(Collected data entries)

(** * Comparative analysis core of News_Analyzer (src/communication/utils.py)

    A shallow embedding of [compare_articles], [generate_impact_analysis],
    [get_overall_sentiment] and [generate_final_sentiment_text].

    Modelling choices:
    - an article is a Python dict; each field is absent ([None]) or present,
      and a present [sentiment] or [topics] field may hold a value of the
      wrong shape, on which the source raises;
    - exceptions are values of a small error monad [result]; a Python
      [try/except Exception] is [try_except];
    - a Python [set] is a duplicate-free list; [list(s)] lists it in the
      order of the hash table, which CPython salts per process; that order
      is the parameter [it : list string -> list string] of the functions
      that list a set;
    - the float threshold [len * 0.3] and the float ratios [count / total]
      are taken as exact rationals (the comparisons against integer counts
      give the same answers for the batch sizes the program handles). *)

From Stdlib Require Import Ascii String ZArith QArith Qminmax Sorting.Sorted.
From stdpp Require Import base list gmap strings pretty.

Local Open Scope string_scope.

(** ** Exceptions *)

Inductive exn := AttributeError | TypeError.

Inductive result (A : Type) : Type :=
| Ok (a : A)
| Err (e : exn).
Arguments Ok {A} a.
Arguments Err {A} e.

#[global] Instance result_ret : MRet result := fun _ a => Ok a.
#[global] Instance result_bind : MBind result := fun _ _ k m =>
  match m with Ok a => k a | Err e => Err e end.

(** [try: m  except Exception as e: h e] *)
Definition try_except {A} (m : result A) (h : exn -> A) : A :=
  match m with Ok a => a | Err e => h e end.

(** ** Articles *)

(** The value under the key ['sentiment']: a mapping with or without a
    ['label'] key, or a value that is not a mapping (e.g. [None]), on which
    [.get] raises [AttributeError]. *)
Inductive sentiment_field :=
| SentDict (label : option string)
| SentOther.

(** The value under the key ['topics']: a list of strings, or a value that
    is neither iterable nor subscriptable (e.g. [None] or a number), on
    which [set(...)] and [[:3]] raise [TypeError]. *)
Inductive topics_field :=
| TopicsList (ts : list string)
| TopicsOther.

Record article := mkArticle {
  title : option string;
  sentiment : option sentiment_field;
  topics : option topics_field
}.

Definition no_article : article := mkArticle None None None.

(** [a.get('sentiment', {}).get('label')] *)
Definition get_label (a : article) : result (option string) :=
  match sentiment a with
  | None => mret None
  | Some (SentDict l) => mret l
  | Some SentOther => Err AttributeError
  end.

(** [a.get('sentiment', {}).get('label', 'Unknown')] *)
Definition get_label_or_unknown (a : article) : result string :=
  l ← get_label a; mret (default "Unknown" l).

(** [a.get('topics', [])] *)
Definition get_topics (a : article) : result (list string) :=
  match topics a with
  | None => mret []
  | Some (TopicsList ts) => mret ts
  | Some TopicsOther => Err TypeError
  end.

(** ['topics' in a] *)
Definition has_topics (a : article) : bool :=
  match topics a with Some _ => true | None => false end.

(** A record as the upstream analysis produces it: its [sentiment] field,
    when present, is a mapping, and its [topics] field, when present, is a
    list. *)
Definition sentiment_ok (a : article) : bool :=
  match sentiment a with Some SentOther => false | _ => true end.

Definition topics_ok (a : article) : bool :=
  match topics a with Some TopicsOther => false | _ => true end.

Definition wf_article (a : article) : bool := sentiment_ok a && topics_ok a.

(** The label and the topic list of a record, read without failure. *)
Definition label_of (a : article) : option string :=
  match sentiment a with Some (SentDict l) => l | _ => None end.

Definition topics_of (a : article) : list string :=
  match topics a with Some (TopicsList ts) => ts | _ => [] end.

Definition wf_batch (arts : list article) : bool := forallb wf_article arts.

(** ** Output records *)

Record distribution := mkDist {
  Positive : nat;
  Negative : nat;
  Neutral : nat
}.

Record coverage_difference := mkDiff {
  Comparison : string;
  Impact : string
}.

Record topic_overlap := mkOverlap {
  Common_Topics : list string;
  Unique_Topics : list (list string)
}.

Record comparative := mkComparative {
  Sentiment_Distribution : distribution;
  Coverage_Differences : list coverage_difference;
  Topic_Overlap : topic_overlap
}.

Definition default_comparative : comparative :=
  mkComparative (mkDist 0 0 0) [] (mkOverlap [] []).

(** ** Sentiment aggregation *)

(** [sum(1 for a in articles if a.get('sentiment', {}).get('label') == lab)] *)
Fixpoint count_label (lab : string) (arts : list article) : result nat :=
  match arts with
  | [] => mret 0
  | a :: r =>
      l ← get_label a;
      n ← count_label lab r;
      mret (if bool_decide (l = Some lab) then S n else n)
  end.

(** ** Topic overlap *)

(** [set(xs)]: the elements of [xs], each once. *)
Definition py_set (xs : list string) : list string := remove_dups xs.

(** [[set(a.get('topics', [])) for a in articles if 'topics' in a]] *)
Fixpoint collect_topic_sets (arts : list article) : result (list (list string)) :=
  match arts with
  | [] => mret []
  | a :: r =>
      if has_topics a then
        ts ← get_topics a;
        rest ← collect_topic_sets r;
        mret (py_set ts :: rest)
      else collect_topic_sets r
  end.

(** [set.intersection( *all_topics) if all_topics else set()] *)
Definition intersection_all (sets : list (list string)) : list string :=
  match sets with
  | [] => []
  | s :: rest =>
      foldl (fun acc t => List.filter (fun x => bool_decide (x ∈ t)) acc) s rest
  end.

(** The loop filling [topic_counts]: every topic of every set, visited in
    the set's iteration order, adds one to its entry. *)
Definition count_topics (it : list string -> list string)
    (sets : list (list string)) : gmap string nat :=
  foldl (fun m s =>
           foldl (fun m t => <[t := default 0 (m !! t) + 1]> m) m (it s))
        ∅ sets.

(** [count >= max(2, n_sets * 0.3)] *)
Definition meets_threshold (n_sets count : nat) : bool :=
  Qle_bool (Qmax (2 # 1) (inject_Z (Z.of_nat n_sets) * (3 # 10)))
           (inject_Z (Z.of_nat count)).

(** [{topic for topic, count in topic_counts.items() if count >= threshold}] *)
Definition fallback_common (it : list string -> list string)
    (sets : list (list string)) : list string :=
  map fst (List.filter (fun kv => meets_threshold (length sets) kv.2)
                       (map_to_list (count_topics it sets))).

(** [common_topics], after the fallback of
    [if not common_topics and all_topics]. *)
Definition common_topics_of (it : list string -> list string)
    (sets : list (list string)) : list string :=
  let c := intersection_all sets in
  match c, sets with
  | [], _ :: _ => fallback_common it sets
  | _, _ => c
  end.

(** [[list(topic_set - common_topics) for topic_set in all_topics]] *)
Definition unique_topics (it : list string -> list string)
    (sets : list (list string)) (common : list string) : list (list string) :=
  map (fun s => it (List.filter (fun x => negb (bool_decide (x ∈ common))) s))
      sets.

(** ** Impact analysis *)

Definition ascii_lower (c : Ascii.ascii) : Ascii.ascii :=
  let n := Ascii.nat_of_ascii c in
  if Nat.leb 65 n && Nat.leb n 90 then Ascii.ascii_of_nat (n + 32) else c.

(** [str.lower()] on ASCII text. *)
Fixpoint lower (s : string) : string :=
  match s with
  | EmptyString => EmptyString
  | String c r => String (ascii_lower c) (lower r)
  end.

Definition shared_perception : string :=
  "Both articles share similar sentiment, reinforcing the same perception.".
Definition market_uncertainty : string :=
  "The conflicting sentiment between these articles may create market uncertainty. Investors might need to evaluate both perspectives before making decisions.".
Definition multiple_interpretations : string :=
  "The contrasting views present a complex picture. This divergence suggests the company's situation has multiple interpretations.".
Definition counterbalance (other : string) : string :=
  "The " ++ lower other ++ " sentiment in one article is counterbalanced by a neutral perspective in the other.".
Definition generic_fallback : string :=
  "The articles present different aspects of the company's situation.".

Definition impact_body (article1 article2 : article) : result string :=
  sentiment1 ← get_label_or_unknown article1;
  sentiment2 ← get_label_or_unknown article2;
  mret (if bool_decide (sentiment1 = sentiment2) then shared_perception
        else if bool_decide (sentiment1 = "Positive") && bool_decide (sentiment2 = "Negative")
        then market_uncertainty
        else if bool_decide (sentiment1 = "Negative") && bool_decide (sentiment2 = "Positive")
        then multiple_interpretations
        else if bool_decide ("Neutral" ∈ [sentiment1; sentiment2]) then
          let other := if bool_decide (sentiment2 = "Neutral") then sentiment1 else sentiment2 in
          counterbalance other
        else generic_fallback).

Definition generate_impact_analysis (article1 article2 : article) : string :=
  try_except (impact_body article1 article2)
             (fun _ => "Impact analysis not available.").

(** ** Coverage differences *)

(** [range(a, b)] *)
Definition py_range (a b : nat) : list nat := seq a (b - a).

(** [', '.join(ts) if ts else 'the subject'] *)
Definition show_topics (ts : list string) : string :=
  match ts with [] => "the subject" | _ => String.concat ", " ts end.

(** [a.get('title', f'Article {i+1}')] *)
Definition title_or (a : article) (i : nat) : string :=
  default ("Article " ++ pretty (i + 1)) (title a).

(** The f-string of [comparison]. *)
Definition render_comparison (ai aj : article) (i j : nat)
    (topics_i topics_j : list string) (li lj : string) : string :=
  "Article '" ++ title_or ai i ++ "' has " ++ li ++ " sentiment about "
  ++ show_topics topics_i ++ ", while Article '" ++ title_or aj j
  ++ "' has " ++ lj ++ " sentiment about " ++ show_topics topics_j ++ ".".

Definition comparison_text (ai aj : article) (i j : nat) : result string :=
  topics_i ← get_topics ai;
  topics_j ← get_topics aj;
  li ← get_label_or_unknown ai;
  lj ← get_label_or_unknown aj;
  mret (render_comparison ai aj i j (take 3 topics_i) (take 3 topics_j) li lj).
(** The same with the playhead at 3.7 seconds. *)
Definition at_3_7 : State :=
  fst (step "abc" (Playback (time 37 10)) mounted0).

(** A server-side failure: status 500 with a JSON error document. *)
Definition http_500 : outcome :=
  Response 500 (Some (JObj [("error", JStr "Error creating clip")])).


(** The hook invariant between events: the two refs hold the markers of
    the last render. *)
Definition synced (st : State) : Prop :=
  prevStartTime st = startTime st /\ prevEndTime st = endTime st.

End VideoClipper.

(** ** components/video-player.tsx: the poster probe *)

Module VideoPlayer.

Import Js.
Local Open Scope list_scope.

Inductive action :=
| SetIsVertical (b : bool)
| SetAspectRatio (w h : number)   (* the string [`${w} / ${h}`] *)
| OnLoaded
| ConsoleError (msg : string).

Record State := mkState {
  isVertical : option bool;
  aspectRatio : option (number * number)   (* [None] is the initial [''] *)
}.

(** [onImageLoad]. *)
Definition onImageLoad (w h : number) (st : State) : State * list action :=
  if truthy w && truthy h
  then (mkState (Some (VideoClipper.lt_one (w / h)%Qc)) (Some (w, h)),
        [SetIsVertical (VideoClipper.lt_one (w / h)%Qc); SetAspectRatio w h; OnLoaded])
  else (st, [OnLoaded; ConsoleError "Error getting img dimensions"]).

Definition layout (st : State) : string * string :=
  match isVertical st with
  | Some true => ("auto", "600px")
  | Some false | None => ("1000px", "auto")
  end.

End VideoPlayer.

(** ** Runs of the clipper: events and invariants *)

Module ClipperRuns.

Import Js Json VideoClipper.
Local Open Scope list_scope.
(** * Canaria: ingestion, storage and fan-out engine

  A shallow embedding of the server side of Canaria (the TypeScript
  sources under [packages/api/src]) together with the properties of its
  event store, rate limiter, sync handshake, feed connectors, health
  check, metrics rollup, signer and ingest pipeline.

  Conventions.
  - JavaScript numbers that are integers by construction (unix seconds,
    counters, HTTP statuses, millisecond delays) are [Z]; numbers that
    come out of [JSON.parse] are finite and are [Q].
  - Strings are byte strings ([string]); a JavaScript string is
    represented by its UTF-8 encoding.
  - [Date.now()] is an explicit argument of every function that reads
    the clock.
  - SQL tables are finite maps keyed by their primary key ([gmap]), or
    lists of rows in rowid order when the table has no key or when the
    order of the rows matters. *)

From Stdlib Require Import ZArith QArith Ascii String List Lia Bool.
From Stdlib Require Import DecimalString Sorted Permutation.
From stdpp Require Import gmap strings list.
Import ListNotations.

Set Warnings "-register-all".
Local Open Scope string_scope.
Local Open Scope Z_scope.

(** ** Host runtime *)

Module JS.

(** Completion of a call that may throw. *)
Inductive Completion (A : Type) : Type :=
| Normal (a : A)
| Throw (reason : string).
Arguments Normal {A} a.
Arguments Throw {A} reason.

ABOUT THIS TASK -
As the answer, set down only the lines from the data above between the one holding "(** ** Articles *)" and the one holding "match topics a with Some _", inclusive, exactly as they read.

FINAL ANSWER -
(** ** Articles *)

(** The value under the key ['sentiment']: a mapping with or without a
    ['label'] key, or a value that is not a mapping (e.g. [None]), on which
    [.get] raises [AttributeError]. *)
Inductive sentiment_field :=
| SentDict (label : option string)
| SentOther.

(** The value under the key ['topics']: a list of strings, or a value that
    is neither iterable nor subscriptable (e.g. [None] or a number), on
    which [set(...)] and [[:3]] raise [TypeError]. *)
Inductive topics_field :=
| TopicsList (ts : list string)
| TopicsOther.

Record article := mkArticle {
  title : option string;
  sentiment : option sentiment_field;
  topics : option topics_field
}.

Definition no_article : article := mkArticle None None None.

(** [a.get('sentiment', {}).get('label')] *)
Definition get_label (a : article) : result (option string) :=
  match sentiment a with
  | None => mret None
  | Some (SentDict l) => mret l
  | Some SentOther => Err AttributeError
  end.

(** [a.get('sentiment', {}).get('label', 'Unknown')] *)
Definition get_label_or_unknown (a : article) : result string :=
  l ← get_label a; mret (default "Unknown" l).

(** [a.get('topics', [])] *)
Definition get_topics (a : article) : result (list string) :=
  match topics a with
  | None => mret []
  | Some (TopicsList ts) => mret ts
  | Some TopicsOther => Err TypeError
  end.

(** ['topics' in a] *)
Definition has_topics (a : article) : bool :=
  match topics a with Some _ => true | None => false end.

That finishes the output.